Task material START

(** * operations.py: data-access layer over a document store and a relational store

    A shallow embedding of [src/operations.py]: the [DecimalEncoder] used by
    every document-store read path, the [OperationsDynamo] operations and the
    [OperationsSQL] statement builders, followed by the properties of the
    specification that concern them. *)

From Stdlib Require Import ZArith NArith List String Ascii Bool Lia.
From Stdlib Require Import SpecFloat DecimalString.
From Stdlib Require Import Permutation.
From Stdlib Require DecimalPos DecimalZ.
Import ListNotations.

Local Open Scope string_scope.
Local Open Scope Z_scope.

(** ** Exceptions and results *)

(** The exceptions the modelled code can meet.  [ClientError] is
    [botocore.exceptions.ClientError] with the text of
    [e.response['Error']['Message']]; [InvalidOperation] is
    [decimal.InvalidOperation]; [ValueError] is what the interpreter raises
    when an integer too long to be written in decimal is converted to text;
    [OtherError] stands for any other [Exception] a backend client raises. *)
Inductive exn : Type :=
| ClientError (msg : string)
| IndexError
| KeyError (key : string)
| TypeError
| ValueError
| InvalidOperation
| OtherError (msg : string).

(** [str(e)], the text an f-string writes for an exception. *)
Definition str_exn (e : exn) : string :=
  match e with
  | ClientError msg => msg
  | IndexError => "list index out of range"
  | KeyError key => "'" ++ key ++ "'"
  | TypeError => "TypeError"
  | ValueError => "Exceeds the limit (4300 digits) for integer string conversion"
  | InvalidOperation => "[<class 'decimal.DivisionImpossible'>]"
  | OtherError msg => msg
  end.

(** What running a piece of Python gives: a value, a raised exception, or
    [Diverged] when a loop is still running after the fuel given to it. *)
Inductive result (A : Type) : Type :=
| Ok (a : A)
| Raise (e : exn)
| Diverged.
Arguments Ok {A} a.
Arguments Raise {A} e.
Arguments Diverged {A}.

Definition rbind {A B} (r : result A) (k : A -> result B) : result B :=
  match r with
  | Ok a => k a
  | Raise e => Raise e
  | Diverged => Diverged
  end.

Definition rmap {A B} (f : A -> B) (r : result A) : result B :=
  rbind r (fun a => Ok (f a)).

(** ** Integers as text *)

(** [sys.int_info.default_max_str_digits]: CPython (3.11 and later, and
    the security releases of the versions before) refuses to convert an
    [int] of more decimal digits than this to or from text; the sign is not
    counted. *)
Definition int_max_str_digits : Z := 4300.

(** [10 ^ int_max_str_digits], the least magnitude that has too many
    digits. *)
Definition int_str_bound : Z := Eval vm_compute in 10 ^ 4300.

Task material END
Task material START

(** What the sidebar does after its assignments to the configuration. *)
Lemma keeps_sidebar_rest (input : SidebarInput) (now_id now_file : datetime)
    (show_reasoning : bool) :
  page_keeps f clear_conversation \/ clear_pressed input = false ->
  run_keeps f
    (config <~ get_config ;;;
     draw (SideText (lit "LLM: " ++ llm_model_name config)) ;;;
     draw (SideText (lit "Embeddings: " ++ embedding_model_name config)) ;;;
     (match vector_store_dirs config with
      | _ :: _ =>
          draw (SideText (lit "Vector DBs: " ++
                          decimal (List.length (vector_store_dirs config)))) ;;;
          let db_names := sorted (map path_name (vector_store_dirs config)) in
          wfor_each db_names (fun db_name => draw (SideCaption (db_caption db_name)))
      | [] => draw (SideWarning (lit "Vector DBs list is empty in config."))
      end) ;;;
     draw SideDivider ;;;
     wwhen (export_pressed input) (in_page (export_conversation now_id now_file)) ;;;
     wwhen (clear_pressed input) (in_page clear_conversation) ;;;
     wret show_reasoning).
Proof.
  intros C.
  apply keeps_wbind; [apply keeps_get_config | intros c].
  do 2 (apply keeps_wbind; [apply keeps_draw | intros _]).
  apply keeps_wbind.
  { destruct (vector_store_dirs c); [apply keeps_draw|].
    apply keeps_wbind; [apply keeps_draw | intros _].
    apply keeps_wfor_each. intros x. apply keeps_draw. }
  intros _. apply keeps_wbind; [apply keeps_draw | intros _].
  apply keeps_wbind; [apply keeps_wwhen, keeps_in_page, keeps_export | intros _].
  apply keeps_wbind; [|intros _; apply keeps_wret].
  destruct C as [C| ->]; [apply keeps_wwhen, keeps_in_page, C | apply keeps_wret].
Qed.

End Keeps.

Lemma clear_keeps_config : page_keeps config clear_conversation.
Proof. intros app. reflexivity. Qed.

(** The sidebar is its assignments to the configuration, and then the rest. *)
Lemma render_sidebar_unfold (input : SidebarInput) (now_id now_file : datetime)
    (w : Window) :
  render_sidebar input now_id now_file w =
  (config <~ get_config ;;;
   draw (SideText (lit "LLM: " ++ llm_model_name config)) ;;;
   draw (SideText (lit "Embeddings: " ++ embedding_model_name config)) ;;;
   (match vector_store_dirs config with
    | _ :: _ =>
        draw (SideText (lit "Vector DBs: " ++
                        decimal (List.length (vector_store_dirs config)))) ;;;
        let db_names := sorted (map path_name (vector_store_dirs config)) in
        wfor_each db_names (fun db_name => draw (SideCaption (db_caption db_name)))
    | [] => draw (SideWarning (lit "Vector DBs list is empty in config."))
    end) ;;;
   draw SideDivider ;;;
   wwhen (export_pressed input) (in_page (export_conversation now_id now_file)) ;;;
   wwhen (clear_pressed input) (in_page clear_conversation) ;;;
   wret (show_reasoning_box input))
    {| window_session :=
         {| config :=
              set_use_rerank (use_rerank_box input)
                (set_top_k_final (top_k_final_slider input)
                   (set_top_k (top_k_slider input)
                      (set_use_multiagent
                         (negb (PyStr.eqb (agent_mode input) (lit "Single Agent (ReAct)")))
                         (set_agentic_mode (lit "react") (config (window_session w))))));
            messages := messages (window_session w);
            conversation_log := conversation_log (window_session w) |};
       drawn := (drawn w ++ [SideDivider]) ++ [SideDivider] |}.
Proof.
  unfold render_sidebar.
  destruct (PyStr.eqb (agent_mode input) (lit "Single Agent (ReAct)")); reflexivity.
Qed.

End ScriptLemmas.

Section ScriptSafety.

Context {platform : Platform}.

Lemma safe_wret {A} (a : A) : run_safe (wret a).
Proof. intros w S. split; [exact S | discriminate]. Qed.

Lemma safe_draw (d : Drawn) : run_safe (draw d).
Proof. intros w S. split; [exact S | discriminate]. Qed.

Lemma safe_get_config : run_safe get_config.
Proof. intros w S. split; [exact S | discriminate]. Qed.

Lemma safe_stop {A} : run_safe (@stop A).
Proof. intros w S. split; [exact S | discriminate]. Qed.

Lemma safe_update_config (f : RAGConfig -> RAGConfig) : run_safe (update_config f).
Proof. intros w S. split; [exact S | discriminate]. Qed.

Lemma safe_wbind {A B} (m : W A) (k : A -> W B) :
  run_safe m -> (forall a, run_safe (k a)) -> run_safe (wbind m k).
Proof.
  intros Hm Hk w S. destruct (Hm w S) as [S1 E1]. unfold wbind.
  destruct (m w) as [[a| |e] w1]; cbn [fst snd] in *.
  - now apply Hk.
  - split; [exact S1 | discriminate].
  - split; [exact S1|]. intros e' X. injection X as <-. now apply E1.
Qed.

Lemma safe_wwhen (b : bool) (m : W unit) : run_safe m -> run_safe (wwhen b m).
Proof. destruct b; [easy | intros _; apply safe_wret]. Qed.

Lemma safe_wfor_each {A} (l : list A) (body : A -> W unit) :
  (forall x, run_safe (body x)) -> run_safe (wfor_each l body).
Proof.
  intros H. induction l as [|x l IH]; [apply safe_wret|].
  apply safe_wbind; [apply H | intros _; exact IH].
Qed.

Task material END
Task material START

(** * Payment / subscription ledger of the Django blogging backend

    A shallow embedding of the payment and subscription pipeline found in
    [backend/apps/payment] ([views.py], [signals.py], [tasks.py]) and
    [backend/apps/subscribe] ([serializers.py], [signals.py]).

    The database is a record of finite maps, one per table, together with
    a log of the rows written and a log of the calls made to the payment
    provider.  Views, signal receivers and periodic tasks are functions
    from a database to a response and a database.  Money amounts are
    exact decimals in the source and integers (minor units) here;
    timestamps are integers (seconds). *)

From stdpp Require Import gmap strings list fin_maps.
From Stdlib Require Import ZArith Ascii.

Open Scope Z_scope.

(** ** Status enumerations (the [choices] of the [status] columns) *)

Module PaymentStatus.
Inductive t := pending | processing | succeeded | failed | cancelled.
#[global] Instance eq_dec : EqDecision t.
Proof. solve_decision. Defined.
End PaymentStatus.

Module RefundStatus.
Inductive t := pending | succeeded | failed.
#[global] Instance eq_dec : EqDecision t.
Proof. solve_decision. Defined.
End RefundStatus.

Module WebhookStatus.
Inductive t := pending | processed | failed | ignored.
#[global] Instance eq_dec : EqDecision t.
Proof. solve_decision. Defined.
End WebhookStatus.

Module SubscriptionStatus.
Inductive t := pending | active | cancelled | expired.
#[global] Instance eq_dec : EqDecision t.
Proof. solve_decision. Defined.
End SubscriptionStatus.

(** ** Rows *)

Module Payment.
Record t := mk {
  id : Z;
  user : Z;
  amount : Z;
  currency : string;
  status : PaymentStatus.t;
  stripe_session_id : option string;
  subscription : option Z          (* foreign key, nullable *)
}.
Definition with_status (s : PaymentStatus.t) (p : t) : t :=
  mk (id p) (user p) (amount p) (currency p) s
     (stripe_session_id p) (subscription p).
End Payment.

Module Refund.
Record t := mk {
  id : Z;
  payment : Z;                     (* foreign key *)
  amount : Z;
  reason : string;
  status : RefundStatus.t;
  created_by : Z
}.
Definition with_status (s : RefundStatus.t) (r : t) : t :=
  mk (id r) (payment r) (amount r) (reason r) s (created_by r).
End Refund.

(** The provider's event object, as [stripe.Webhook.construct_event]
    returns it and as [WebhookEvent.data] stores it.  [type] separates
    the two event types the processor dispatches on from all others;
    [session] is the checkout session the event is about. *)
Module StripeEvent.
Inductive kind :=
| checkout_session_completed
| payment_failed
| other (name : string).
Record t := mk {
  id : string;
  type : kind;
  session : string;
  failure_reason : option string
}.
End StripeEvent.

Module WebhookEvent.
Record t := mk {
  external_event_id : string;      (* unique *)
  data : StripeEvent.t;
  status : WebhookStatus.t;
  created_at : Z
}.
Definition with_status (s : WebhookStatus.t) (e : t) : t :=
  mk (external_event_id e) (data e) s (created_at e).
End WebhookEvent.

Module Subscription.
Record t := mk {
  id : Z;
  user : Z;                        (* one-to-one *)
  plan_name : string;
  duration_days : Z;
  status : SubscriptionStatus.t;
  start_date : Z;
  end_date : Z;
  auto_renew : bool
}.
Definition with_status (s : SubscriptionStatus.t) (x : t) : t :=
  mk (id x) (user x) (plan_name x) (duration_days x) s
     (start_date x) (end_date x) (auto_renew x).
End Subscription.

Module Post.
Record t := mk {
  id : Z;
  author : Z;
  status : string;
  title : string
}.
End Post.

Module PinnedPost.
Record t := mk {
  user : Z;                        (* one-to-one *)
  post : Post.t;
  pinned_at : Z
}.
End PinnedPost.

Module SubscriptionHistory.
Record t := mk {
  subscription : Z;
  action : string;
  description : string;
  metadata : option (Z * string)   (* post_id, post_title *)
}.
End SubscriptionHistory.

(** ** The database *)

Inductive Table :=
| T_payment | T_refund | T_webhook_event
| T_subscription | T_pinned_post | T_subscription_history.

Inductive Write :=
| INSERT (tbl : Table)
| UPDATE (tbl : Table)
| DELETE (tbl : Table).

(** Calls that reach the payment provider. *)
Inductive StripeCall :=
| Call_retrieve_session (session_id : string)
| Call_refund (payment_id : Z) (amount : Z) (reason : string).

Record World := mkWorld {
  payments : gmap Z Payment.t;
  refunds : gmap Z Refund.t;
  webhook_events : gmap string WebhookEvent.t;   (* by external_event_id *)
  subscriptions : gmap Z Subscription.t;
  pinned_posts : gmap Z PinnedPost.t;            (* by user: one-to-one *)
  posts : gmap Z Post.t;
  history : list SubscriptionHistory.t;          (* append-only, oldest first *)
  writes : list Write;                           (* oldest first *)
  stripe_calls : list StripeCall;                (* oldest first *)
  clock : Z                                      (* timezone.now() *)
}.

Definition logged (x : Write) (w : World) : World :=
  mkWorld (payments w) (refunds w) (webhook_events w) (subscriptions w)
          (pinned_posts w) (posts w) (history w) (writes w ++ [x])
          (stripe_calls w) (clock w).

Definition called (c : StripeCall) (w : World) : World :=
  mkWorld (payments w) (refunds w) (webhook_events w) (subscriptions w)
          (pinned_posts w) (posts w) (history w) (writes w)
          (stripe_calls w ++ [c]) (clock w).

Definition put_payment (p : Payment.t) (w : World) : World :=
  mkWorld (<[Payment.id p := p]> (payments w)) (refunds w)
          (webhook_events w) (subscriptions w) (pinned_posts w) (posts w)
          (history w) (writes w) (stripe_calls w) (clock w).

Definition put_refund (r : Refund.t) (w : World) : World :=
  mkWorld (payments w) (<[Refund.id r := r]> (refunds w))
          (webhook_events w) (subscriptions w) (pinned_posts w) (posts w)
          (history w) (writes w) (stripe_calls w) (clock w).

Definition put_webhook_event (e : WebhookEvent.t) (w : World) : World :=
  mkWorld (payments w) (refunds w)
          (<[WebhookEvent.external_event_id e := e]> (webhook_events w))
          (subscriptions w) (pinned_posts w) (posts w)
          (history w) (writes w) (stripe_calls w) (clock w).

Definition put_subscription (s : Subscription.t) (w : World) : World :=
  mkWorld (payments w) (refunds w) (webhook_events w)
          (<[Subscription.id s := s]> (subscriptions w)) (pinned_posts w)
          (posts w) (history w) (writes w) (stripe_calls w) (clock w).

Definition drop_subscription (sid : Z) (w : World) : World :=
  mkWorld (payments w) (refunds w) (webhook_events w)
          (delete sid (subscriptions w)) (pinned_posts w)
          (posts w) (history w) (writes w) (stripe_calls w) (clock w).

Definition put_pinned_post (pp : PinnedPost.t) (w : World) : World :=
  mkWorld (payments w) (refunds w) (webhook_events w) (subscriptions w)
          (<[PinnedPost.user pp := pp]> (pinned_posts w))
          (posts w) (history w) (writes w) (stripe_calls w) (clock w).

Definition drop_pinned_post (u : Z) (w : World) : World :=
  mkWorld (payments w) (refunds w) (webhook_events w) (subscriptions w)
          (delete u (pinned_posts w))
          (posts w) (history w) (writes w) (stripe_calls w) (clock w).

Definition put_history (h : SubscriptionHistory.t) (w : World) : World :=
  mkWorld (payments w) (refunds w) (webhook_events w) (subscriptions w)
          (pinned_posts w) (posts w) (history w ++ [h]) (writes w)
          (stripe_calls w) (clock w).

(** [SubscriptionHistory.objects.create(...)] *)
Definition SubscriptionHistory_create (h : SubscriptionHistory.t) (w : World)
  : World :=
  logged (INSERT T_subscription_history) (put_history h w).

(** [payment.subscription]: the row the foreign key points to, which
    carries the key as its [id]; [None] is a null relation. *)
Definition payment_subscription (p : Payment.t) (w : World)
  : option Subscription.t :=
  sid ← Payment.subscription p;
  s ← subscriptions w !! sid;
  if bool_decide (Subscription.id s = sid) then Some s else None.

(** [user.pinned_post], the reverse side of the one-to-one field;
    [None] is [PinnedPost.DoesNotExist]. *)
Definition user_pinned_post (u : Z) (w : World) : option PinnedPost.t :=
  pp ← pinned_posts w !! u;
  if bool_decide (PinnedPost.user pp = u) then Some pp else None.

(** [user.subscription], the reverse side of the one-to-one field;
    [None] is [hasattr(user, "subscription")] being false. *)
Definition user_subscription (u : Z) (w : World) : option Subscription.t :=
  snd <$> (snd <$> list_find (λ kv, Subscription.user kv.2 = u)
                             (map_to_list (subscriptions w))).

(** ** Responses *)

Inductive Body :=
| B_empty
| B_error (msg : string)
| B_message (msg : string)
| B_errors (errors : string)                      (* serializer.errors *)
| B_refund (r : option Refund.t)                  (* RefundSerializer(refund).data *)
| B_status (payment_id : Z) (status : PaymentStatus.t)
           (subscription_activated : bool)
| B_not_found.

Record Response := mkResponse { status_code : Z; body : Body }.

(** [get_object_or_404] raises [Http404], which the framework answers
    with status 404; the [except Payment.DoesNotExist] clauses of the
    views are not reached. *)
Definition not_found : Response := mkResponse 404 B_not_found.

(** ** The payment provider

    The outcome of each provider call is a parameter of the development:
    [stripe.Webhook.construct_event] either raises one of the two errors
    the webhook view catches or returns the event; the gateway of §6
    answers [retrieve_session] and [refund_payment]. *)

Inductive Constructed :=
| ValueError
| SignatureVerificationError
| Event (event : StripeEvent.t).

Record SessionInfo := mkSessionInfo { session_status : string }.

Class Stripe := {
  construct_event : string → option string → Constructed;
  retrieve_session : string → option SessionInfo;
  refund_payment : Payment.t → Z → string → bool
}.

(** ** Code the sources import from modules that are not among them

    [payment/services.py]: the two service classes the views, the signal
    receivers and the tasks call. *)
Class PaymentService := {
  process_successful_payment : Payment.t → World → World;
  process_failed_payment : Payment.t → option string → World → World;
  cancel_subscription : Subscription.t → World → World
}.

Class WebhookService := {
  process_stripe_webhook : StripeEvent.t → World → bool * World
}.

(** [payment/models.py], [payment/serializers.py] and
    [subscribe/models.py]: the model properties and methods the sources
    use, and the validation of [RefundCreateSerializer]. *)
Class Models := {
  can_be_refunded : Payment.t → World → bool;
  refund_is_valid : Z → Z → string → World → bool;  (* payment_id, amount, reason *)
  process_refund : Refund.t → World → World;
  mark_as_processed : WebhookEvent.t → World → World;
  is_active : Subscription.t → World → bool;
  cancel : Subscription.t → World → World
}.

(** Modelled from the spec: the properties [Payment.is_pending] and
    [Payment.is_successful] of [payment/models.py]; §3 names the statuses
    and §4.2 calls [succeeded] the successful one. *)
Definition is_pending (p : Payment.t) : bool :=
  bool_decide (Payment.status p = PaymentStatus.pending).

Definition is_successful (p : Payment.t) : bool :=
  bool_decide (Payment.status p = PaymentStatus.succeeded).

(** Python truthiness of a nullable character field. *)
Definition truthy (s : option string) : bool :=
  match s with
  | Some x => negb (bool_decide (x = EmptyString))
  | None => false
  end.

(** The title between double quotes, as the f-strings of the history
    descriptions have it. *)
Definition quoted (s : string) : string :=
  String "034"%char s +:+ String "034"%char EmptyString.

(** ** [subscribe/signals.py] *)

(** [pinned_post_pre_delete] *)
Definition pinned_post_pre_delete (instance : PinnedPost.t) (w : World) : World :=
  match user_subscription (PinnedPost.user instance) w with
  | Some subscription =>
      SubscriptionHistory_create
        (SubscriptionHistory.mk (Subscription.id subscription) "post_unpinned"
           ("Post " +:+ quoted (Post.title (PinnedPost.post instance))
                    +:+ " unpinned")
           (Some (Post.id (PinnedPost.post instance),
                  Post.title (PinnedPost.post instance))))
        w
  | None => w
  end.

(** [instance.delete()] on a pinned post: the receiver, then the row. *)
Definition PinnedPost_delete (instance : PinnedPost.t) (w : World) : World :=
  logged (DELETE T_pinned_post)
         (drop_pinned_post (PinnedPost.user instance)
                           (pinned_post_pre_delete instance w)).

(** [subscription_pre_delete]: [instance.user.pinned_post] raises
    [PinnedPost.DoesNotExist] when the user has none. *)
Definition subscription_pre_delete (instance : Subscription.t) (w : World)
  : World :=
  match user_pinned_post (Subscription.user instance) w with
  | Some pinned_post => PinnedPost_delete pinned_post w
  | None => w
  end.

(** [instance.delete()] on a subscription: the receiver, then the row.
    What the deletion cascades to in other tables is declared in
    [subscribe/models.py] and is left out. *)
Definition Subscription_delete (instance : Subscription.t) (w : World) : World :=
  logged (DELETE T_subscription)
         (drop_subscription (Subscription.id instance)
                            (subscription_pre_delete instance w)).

Task material END

About this task
Return a word-for-word copy of the lines above from the one holding "can_be_refunded : Payment.t → World → bool;" through the one holding "Definition is_pending (p", with both of them included and nothing besides.

Answer for this exercise
  can_be_refunded : Payment.t → World → bool;
  refund_is_valid : Z → Z → string → World → bool;  (* payment_id, amount, reason *)
  process_refund : Refund.t → World → World;
  mark_as_processed : WebhookEvent.t → World → World;
  is_active : Subscription.t → World → bool;
  cancel : Subscription.t → World → World
}.

(** Modelled from the spec: the properties [Payment.is_pending] and
    [Payment.is_successful] of [payment/models.py]; §3 names the statuses
    and §4.2 calls [succeeded] the successful one. *)
Definition is_pending (p : Payment.t) : bool :=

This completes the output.